An apparatus for use with a packer set within a well bore comprises a first flow path providing fluid communication between the well bore above the packer and the well bore below the packer, and a second flow path. A system for gas lifting fluids from a well bore with a packer set therein defining an upper portion and a lower portion of the well bore comprises production tubing, the packer, and a ported velocity tube. A method for producing a fluid from a well bore zone below a set packer disposed in a production tubing comprises injecting a gas into a well bore annulus formed by the production tubing, flowing the gas downwardly through the packer, jetting the gas into the well bore zone, and flowing the fluid upwardly through the packer into the production tubing.

Description

CROSS-REFERENCE TO RELATED APPLICATIONS

Not applicable.

STATEMENT REGARDING FEDERALLY SPONSORED RESEARCH OR DEVELOPMENT

Not applicable.

REFERENCE TO A MICROFICHE APPENDIX

Not applicable.

FIELD OF THE INVENTION

The present invention relates generally to apparatus and methods for use during gas-lift operations in a well bore. More particularly, the present invention relates to a ported velocity tube that delivers gas below a production packer to a perforated zone, and a cost-efficient method of unloading a well bore below a production packer.

BACKGROUND OF THE INVENTION

Gas-lift operations may be employed in hydrocarbon wells as a primary recovery technique for lifting fluids, such as water or oil, from the well.
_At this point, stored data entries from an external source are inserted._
(* ===== verification/V3Api.v ===== *)
(** * The V3 administration interface ([v3_api.py])

    The handlers of the earlier authoring lane, which are still served: as in the V4
    interface, but a publication needs no active device, there is no review, and the
    comparison is with the latest V3 revision. *)
From Stdlib Require Import Ascii.
From stdpp Require Import base gmap sets strings numbers pretty list.
From S2P Require Import Prelude FlowTree Schemas Validation Compiler Simulator LegacyGraph Json Crypto Documents DocumentsStore Store Drafts Revisions V4Api Diff.

(** ** Capabilities *)

Definition has_recording (c : FlowDocument) : bool := existsb (λ p, is_record p.1) (walk_blocks (flow c)).

Definition compatible_v3 (recording_required : bool) (d : device_row) : result bool :=
  let status := device_status d in
  three ← py_contains 3 (default default_versions (assoc "runtime_versions" status));
  Ok (three && negb (recording_required && negb (py_truthy (default (JBool false) (assoc "recording_capable" status))))).

Definition require_device_capabilities (s : store) (c : FlowDocument) : result unit :=
  let recording_required := has_recording c in
  names ← incompatible (compatible_v3 recording_required) (active_devices s);
  match names with
  | [] => Ok tt
  | _ => Raise (HTTPException 409
           ["V3 cannot be assigned until every active device reports runtime V3"
            +:+ (if recording_required then " and recording capability" else "") +:+ ": " +:+ join ", " names])
  end.

(** ** Handlers *)

Section Handlers.
Context `{Cryptography} (key signing_key : bytes) (zoneinfo : string → zone_lookup) (limit : Z).

Definition validation_errors_v3 (s : store) (c : FlowDocument) : result (list string) :=
  let rows := prompts_for_configuration c s in
  errors ← validate_configuration_v3 zoneinfo c (list_to_set (prompt_id <$> rows)) (prompt_table size_bytes rows) limit;
  errors ← match errors with
           | [] =>
               match compile_flow_v3 (flow c) (recording_behavior c) (prompt_table duration_ms rows) with
               | Ok _ => Ok []
               | Raise (TypeError m) | Raise (ValueError m) => Ok [m]
               | Raise e => Raise e
               end
           | _ => Ok errors
           end;
  Ok (dict_fromkeys errors).

Definition get_draft_v3 (s : store) : result FlowDocument := load_draft_v3 key s.

Definition put_draft_v3 (r : request) (c : FlowDocument) (s : store) : result (FlowDocument * store) :=
  match store_draft_v3 key r c s s with
  | Raise (DraftConflictError m) => Raise (HTTPException 409 [m])
  | Raise e => Raise e
  | Ok (saved, s) =>
      Ok (saved, audit (actor r) "draft.v3_updated" "configuration" (JObj [("edit_version", JInt (edit_version saved))]) s)
  end.

(** [configuration or load_draft_v3(...)]; a model is true. *)
Definition validate_draft_v3 (c : option FlowDocument) (s : store) : result (bool * list string) :=
  candidate ← match c with Some c => Ok c | None => load_draft_v3 key s end;
  errors ← validation_errors_v3 s candidate;
  Ok (bool_decide (errors = []), errors).

Definition publish_draft_v3 (r : request) (s : store) : result (Z * store) :=
  configuration ← load_draft_v3 key s;
  errors ← validation_errors_v3 s configuration;
  _ ← reject_errors 422 errors;
  _ ← require_device_capabilities s configuration;
  '(id, s) ← create_revision_v3 key signing_key configuration (prompts_for_configuration configuration s) r None s;
  let s := with_devices (assign_revision id) s in
  Ok (id, audit (actor r) "revision.v3_published" (revision_name id) (JObj []) s).

Definition manifest_configuration_v3 (manifest : json) (version : Z) : result FlowDocument :=
  policy ← get_item "caller_policy" manifest;
  scheds ← get_item "schedules" manifest;
  recording ← get_item "recording_behavior" manifest;
  root ← get_item "flow" manifest;
  load_document V3 (JObj [("schema_version", JInt 3); ("edit_version", JInt version); ("caller_policy", policy);
                          ("schedules", scheds); ("recording_behavior", recording); ("flow", root)]).

Definition rollback_v3_revision (r : request) (revision_id : Z) (s : store) : result (Z * store) :=
  source ← of_option (HTTPException 404 ["Revision not found"]) (revisions s !! revision_id);
  if decide (revision_schema_version source ≠ 3%Z)
  then Raise (HTTPException 409 ["Use activate-rollback for an immutable V1/V2 revision."])
  else
    manifest ← load_manifest key source;
    current ← load_draft_v3 key s;
    configuration ← manifest_configuration_v3 manifest (edit_version current);
    errors ← validation_errors_v3 s configuration;
    _ ← reject_errors 409 errors;
    _ ← require_device_capabilities s configuration;
    '(id, s) ← create_revision_v3 key signing_key configuration (prompts_for_configuration configuration s) r
                 (Some revision_id) s;
    '(_, s) ← store_draft_v3 key {| now := now r; nonce := λ n, nonce r (n + 2); uuid_hex := uuid_hex r; actor := actor r |}
                configuration s s;
    let s := with_devices (assign_revision id) s in
    Ok (id, audit (actor r) "revision.rollback_published" (revision_name id)
              (JObj [("source_revision_id", JInt revision_id)]) s).

(** An older revision is assigned without looking at the devices' capabilities. *)
Definition activate_immutable_revision_v3 (r : request) (revision_id : Z) (s : store) : result (Z * store) :=
  source ← of_option (HTTPException 404 ["Revision not found"]) (revisions s !! revision_id);
  if decide (¬ (revision_schema_version source ∈ [1; 2]%Z))
  then Raise (HTTPException 409 ["Only immutable V1/V2 rollback uses this endpoint."])
  else
    let affected := length (active_devices s) in
    let s := with_devices (assign_revision revision_id) s in
    Ok (revision_id, audit (actor r) "revision.legacy_rollback_activated" (revision_name revision_id)
          (JObj [("schema_version", JInt (revision_schema_version source)); ("affected_devices", JInt (Z.of_nat affected))]) s).

Definition revision_detail_v3 (revision_id : Z) (s : store) : result (Z * option json * bool) :=
  revision ← of_option (HTTPException 404 ["Revision not found"]) (revisions s !! revision_id);
  manifest ← load_manifest key revision;
  root ← get_member "flow" manifest;
  Ok (revision_schema_version revision, root, bool_decide (revision_schema_version revision ≠ 3%Z)).

(** The latest revision of version 3. *)
Definition latest_v3_revision (s : store) : option (Z * revision_row) :=
  match filter (λ p : Z * revision_row, revision_schema_version p.2 = 3%Z) (map_to_list (revisions s)) with
  | [] => None
  | (i, _) :: l => let latest := foldr Z.max i l.*1 in row ← revisions s !! latest; Some (latest, row)
  end.

(** What [diff_draft_v3] answers: the base revision, whether it is of an older version,
    and the changes of the flow, those of the recording behaviour first. *)
Definition diff_draft_v3 (c : FlowDocument) (base_revision_id : option Z) (s : store)
    : result (option Z * bool * flow_changes) :=
  let base := match base_revision_id with
              | Some i => row ← revisions s !! i; Some (i, row)
              | None => latest_v3_revision s
              end in
  '(legacy, base_flow, notes) ←
    match base with
    | Some (_, row) =>
        if decide (revision_schema_version row = 3%Z) then
          manifest ← load_manifest key row;
          document ← get_item "flow" manifest;
          root ← load_flow document;
          recording ← get_member "recording_behavior" manifest;
          Ok (false, Some root,
              when (negb (py_eq (default JNull recording) (dump_recording (recording_behavior c))))
                ["Changed shared recording behavior"])
        else Ok (true, None, [])
    | None => Ok (bool_decide (latest_revision_id s ≠ None), None, [])
    end;
  let result := diff_flows base_flow (flow c) in
  Ok (fst <$> base, legacy : bool,
      {| added := added result; removed := removed result; changed := changed result + length notes;
         changes := take 256 (notes ++ changes result) |}).

Definition simulate_draft_v3 (c : FlowDocument) (events : list string) (s : store) : result sim_result :=
  errors ← validation_errors_v3 s c;
  Ok (match errors with [] => simulate_v3 (flow c) events | _ => invalid_result errors end).
End Handlers.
One type of gas-lift operation comprises injecting gas downwardly from the surface into the well bore annulus formed between production tubing and the well bore wall or casing. As the gas is injected from the surface, it gradually reduces the density of the column of fluid in the well from top to bottom. As the density of the fluid is reduced, the fluid becomes lighter until the natural formation pressure is sufficient to push the fluid up and out of the well through the production tubing, typically through gas-lift valves disposed at spaced locations along the production tubing.
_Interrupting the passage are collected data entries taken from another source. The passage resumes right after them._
(** The ten attempts to find an unused code. *)
Fixpoint allocate_code (attempts : nat) (k : nat) (key : bytes) (w : draws) (s : server) : result (bytes * string) :=
  match attempts with
  | 0 => Raise (HTTPException 503 ["Could not allocate pairing code"])
  | S attempts =>
      let code := eight_digits (randbelow w k) in
      digest ← digest_pairing_code code key;
      match find_row (λ p, bool_decide (code_digest p = digest)) (pairing_codes s) with
      | None => Ok (code, digest)
      | Some _ => allocate_code attempts (S k) key w s
      end
  end.

Definition create_pairing_code (cfg : settings) (r : request) (w : draws) (display_name : string) (s : server)
    : result (bytes * server) :=
  '(code, digest) ← allocate_code 10 0 (pairing_hmac_key_b64 cfg) w s;
  Ok (code,
      with_db (audit (actor r) "device.pairing_code_created" ("pairing:" +:+ new_uuid w) (JObj []))
        (with_pairing (new_uuid w)
           {| code_digest := digest; pairing_name := display_name;
              expires_at := instant (now r) + seconds (enrollment_code_ttl_seconds cfg); failures := 0;
              used_at := None; created_by := actor r |} s)).

(** ** Enrolment *)

(** [_source_ip] of the Cloudflare header and the client's address. *)
Definition source_ip_of (cfg : settings) (cf_ip client : option string) : string :=
  match cf_ip with
  | Some ip => if production cfg && negb (bool_decide (ip = "")) then py_slice 64 ip
               else py_slice 64 (default "unknown" client)
  | None => py_slice 64 (default "unknown" client)
  end.

Definition recent_failures (cfg : settings) (r : request) (ip : string) (s : server) : nat :=
  length (filter (λ a, source_ip a = ip ∧ succeeded a = false ∧
    (instant (now r) - seconds (enrollment_failure_window_seconds cfg) <= instant (attempted_at a))%Z)
    (enrollment_attempts s)).

Definition set_failures (n : Z) (p : pairing_row) : pairing_row :=
  {| code_digest := code_digest p; pairing_name := pairing_name p; expires_at := expires_at p;
     failures := n; used_at := used_at p; created_by := created_by p |}.
Definition mark_used (t : datetime) (p : pairing_row) : pairing_row :=
  {| code_digest := code_digest p; pairing_name := pairing_name p; expires_at := expires_at p;
     failures := failures p; used_at := Some t; created_by := created_by p |}.

Definition record_failed_enrollment (r : request) (ip : string) (pairing : option (string * pairing_row)) (s : server)
    : server :=
  let s := match pairing with Some (i, p) => update_pairing i (set_failures (failures p + 1)) s | None => s end in
  with_attempt {| source_ip := ip; succeeded := false; attempted_at := now r |} s.

Definition valid_pairing (cfg : settings) (r : request) (p : pairing_row) : bool :=
  bool_decide (used_at p = None) && bool_decide (instant (now r) < expires_at p)%Z
  && bool_decide (failures p < enrollment_max_failures cfg)%Z.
Using this gas-lift method, a completed well that is ready to be placed on production, for example, may be unloaded of water to thereby remove the hydrostatic head created by the water and enable the flow of the lighter produced hydrocarbons from the formation into the well bore. When gas-lift valves are employed to unload the well, the well bore annulus may be packed off below the gas-lift valves to reduce the volume of fluid that must be lightened by the gas and unloaded through the valves. The gas-lift valves close sequentially from top to bottom automatically when the fluid has been lifted out through the production tubing and injection gas remains in the well bore annulus at that depth. By this means, each succeeding lower gas-lift valve is closed as the fluid level in the annulus is successively lowered until the lowermost gas-lift valve is exposed to the injection gas in the annulus. Thereafter, gas lift does not occur below the packer, but because the well bore annulus has been unloaded above the packer, the natural formation pressure may be sufficient to push the column of produced fluid up and out of the well through the production tubing.

The above-described method may be sufficient for gas-lifting a standard length well. However, this method may be ineffective to gas-lift long, multi-zone or deviated production wells. In particular, a high pressure gas would be required to sufficiently lighten a very long column of fluid. However, it is undesirable to inject high pressure gas into the annulus because such gas would overcome the formation pressure and inject into the perforations, thereby preventing production fluids from flowing into the well.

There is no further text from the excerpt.